Although appendectomy (surgical removal of the appendix) is still the most effective treatment for acute appendicitis, nonoperative management is increasingly common as recent studies have shown1,2 that antibiotics can be an effective initial treatment for many patients. A new analysis of cases in the National Cancer Database (NCDB) finds, however, that there is an increased risk of cancer of the appendix for younger patients (less than 50 years old). The increase appears to be driven by a rise in carcinoids, a slow-growing type of neuroendocrine tumor, according to study findings published online today as an “article in press” in the Journal of the American College of Surgeons.
“There is no good answer as to why there is an increase in carcinoids. It could be due to environmental reasons, or it could be due to better diagnostics technology,” said lead study author Michelle Salazar, MD, MHS,general surgery resident, Yale School of Medicine/Yale New Haven Hospital.
Since surgery provides the only definitive diagnosis of cancer of the appendix, the authors are concerned that acute appendicitis patients who receive nonoperative management could face a delay in their cancer diagnosis.
“I would counsel patients based on age,” Dr. Salazar said. “If you’re older, you are at less risk for appendiceal cancer and greater risk for complications from surgery. Younger, healthy patients are more likely to be able to tolerate an operation and may want to rule out cancer by undergoing the operation. The characteristics of appendicitis should be considered in the decision.”
The study underscores the fact that cancer of the appendix is a “small but real risk” and that patients with acute appendicitis should receive thorough review, said Nader Hanna, MD, FACS, professor of surgery and director of clinical operations, division of general and oncologic surgery at the University of Maryland School of Medicine, Baltimore. Dr. Hanna reviewed the study but was not part of the research team.
The study was a retrospective analysis of the NCDB, a clinical oncology database sourced from hospital registry data that are collected in more than 1,500 Commission on Cancer (CoC)-accredited facilities. Created and administered by the American Cancer Society and the American College of Surgeons, NCDB captures 70% of new cancer diagnoses in the U.S. from facilities accredited by the CoC.
The researchers queried the NCDB for data on patients 18 years or older who were diagnosed with a right-sided colon cancer from 2004 to 2017 and underwent appendectomy. All patients with appendiceal cancer were identified and that group was further divided into patients with carcinoid tumors and those diagnosed with other types of appendiceal cancer. Trends were also evaluated in several age groups, including those less than 40 years old and each decade beyond starting with age 40.
- A total of 387,867 patients were identified with a right-sided colon cancer, which included 19,570 patients with appendiceal cancer. Of those with appendiceal cancer, 5,628 patients (28.7%) had carcinoid tumors.
- Patients with appendiceal cancer tended to be younger than 50 years and to have fewer comorbidities but were also more likely to have more advanced disease when compared with patients with other right-sided colon cancers. For example, patients under the age of 40 accounted for 1.4% of other right-sided colon cancers and 8.4% of appendiceal cancers, while patients 70 and older accounted for 58.2% of other right-sided colon cancers and 25.3% of appendiceal cancers.

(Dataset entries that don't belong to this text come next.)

(* ===== verification/ObjectExamples.v ===== *)
(** A concrete package: one work session, a file that is imported, revised,
    moved and erased, and a RAW original with an annotation.  The theorems about
    the object store are applied to it, so that their hypotheses are seen to
    hold of a run of the code with the real hash. *)
From S2P Require Import Prelude Json MetadataCodec Sha256 Table ObjectData ObjectPackage.
From S2P Require Import ObjectStore ObjectInvariant ObjectSteps ObjectPublish ObjectReach.
From S2P Require Import ObjectValidate ObjectSpec ObjectProperties ObjectKeys ObjectQueries.
Local Open Scope Z_scope.

(** ** The outside *)

(** No JSON document is used, so SQLite's parser is never reached. *)
#[local] Instance no_json : SqliteJson :=
  {| json_tree := λ _, None; json_value := λ _, None; json_minify := λ _, [] |}.

Definition example_env (n : Z) : Env :=
  {| random := λ m, [Zbyte n; Zbyte (Z.of_nat m)]; clock := λ m, 1000 * n + Z.of_nat m;
     commit_error := None |}.

Definition alice : ObjectAuthor :=
  {| origin := lit "https://id.example"; subject := lit "alice"; displayName := lit "Alice";
     profile := no_document |}.

Definition never : ObjectWriteOptions :=
  {| opt_authorship := None; opt_sourceStamp := []; cancellation := λ _, false |}.

(** A regular file that does not change while it is read. *)
Definition steady (s : bytes) : SourceFile :=
  {| direct := Ok (lit "/src"); regular := true; file_size := len s; last_write := 7;
     opens := true; content := s; bad := false; direct_after := Ok (lit "/src");
     file_size_after := len s; last_write_after := 7 |}.

Definition photo : RawMetadata :=
  {| originalName := lit "a.raw"; mediaType := lit "image/x-raw";
     annotations := {| title := lit "A"; description := []; keywords := []; rating := 3;
                       color := Red; fields := []; collections := [] |} |}.

Definition better : FileMetadata :=
  {| title := lit "B"; description := lit "dawn"; keywords := [lit "sky"]; rating := 5;
     color := Blue; fields := []; collections := [] |}.

(** A parser that knows one document. *)
Definition example_parse (s : bytes) : option json :=
  match encodeRawMetadata photo with
  | Ok d => if bool_decide (s = d)
            then Some (raw_value photo (metadata_value (annotations photo))) else None
  | Err _ => None
  end.

Definition ready_target : Destination :=
  {| target := Ok (lit "/out"); occupied := false; lease := Ok tt; staged := true;
     writes := λ _, true; flushed := true; synchronized := true; closed := true; link := Ok tt |}.

(** ** The run *)

Definition session_name : bytes := uniqueKey (example_env 1) 0 "session-".
Definition object_name : bytes := uniqueKey (example_env 2) 0 "object-".
Definition raw_name : bytes := uniqueKey (example_env 3) 0 "object-".

Definition begin_operation : Operation :=
  BeginSession (example_env 1) alice (lit "mac") [] empty_context.
Definition import_operation : Operation :=
  ImportFile (example_env 2) (steady (lit "hello")) (lit "a/b.txt") session_name never.
Definition wrap_operation : Operation :=
  WrapRaw (example_env 3)
    (Ok {| captured_file := steady (lit "pixels"); captured_stamp := lit "{}" |})
    (lit "raw/a.raw") photo session_name never.
Definition revise_operation : Operation :=
  ReviseFile (example_env 4) object_name (steady (lit "hello, world")) 1 session_name never.
Definition move_operation : Operation :=
  Move (example_env 5) object_name (lit "c.txt") 2 session_name never.
Definition annotate_operation : Operation :=
  ReviseMetadata (example_env 6) raw_name better 1 session_name.
Definition erase_operation : Operation := Erase (example_env 7) object_name 3 session_name.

- The yearly frequency of appendiceal cancers in the database more than doubled from 814 patients in 2004 to 1,928 cases in 2017 while other right-sided colon cancer cases were even or slightly down—from 26,445 cases in 2004 to 24,712 cases in 2017. As a result, the proportion of appendiceal cancer to other right-sided colon cancers rose over those years, especially in patients 40-49 years old, for whom the proportion increased from 10% to 18%.
- The patient group most likely to have appendiceal cancer compared with other right-sided colon cancers were those less than 40 years old (25% more likely).
The decision whether to treat with antibiotics or surgery should be shared between patient and doctor. For example, there are reasons that an appendicitis patient may want to postpone surgery—they may be traveling, lack health insurance, or have significant comorbidities, Dr. Hanna said. Investigators from the CODA Trial, which found that half of acute appendicitis patients treated by antibiotics did not need an appendectomy for up to four years after diagnosis, have developed an online decision-making tool that can be found at appyornot.org.
There are also some precautionary recommendations to consider for older patients with acute appendicitis, said Dr. Hanna. Imaging and pathology reports for acute appendicitis patients 50 years or older should be closely reviewed since they are more at risk for more aggressive types of cancer of the appendix, such as adenocarcinoma, he explained. “Especially in older patients, if close review of the imaging raises suspicions that it would not be a routine appendectomy, the patient should likely be referred to a surgical oncologist.”
This article is based on a press release from the American College of Surgeons.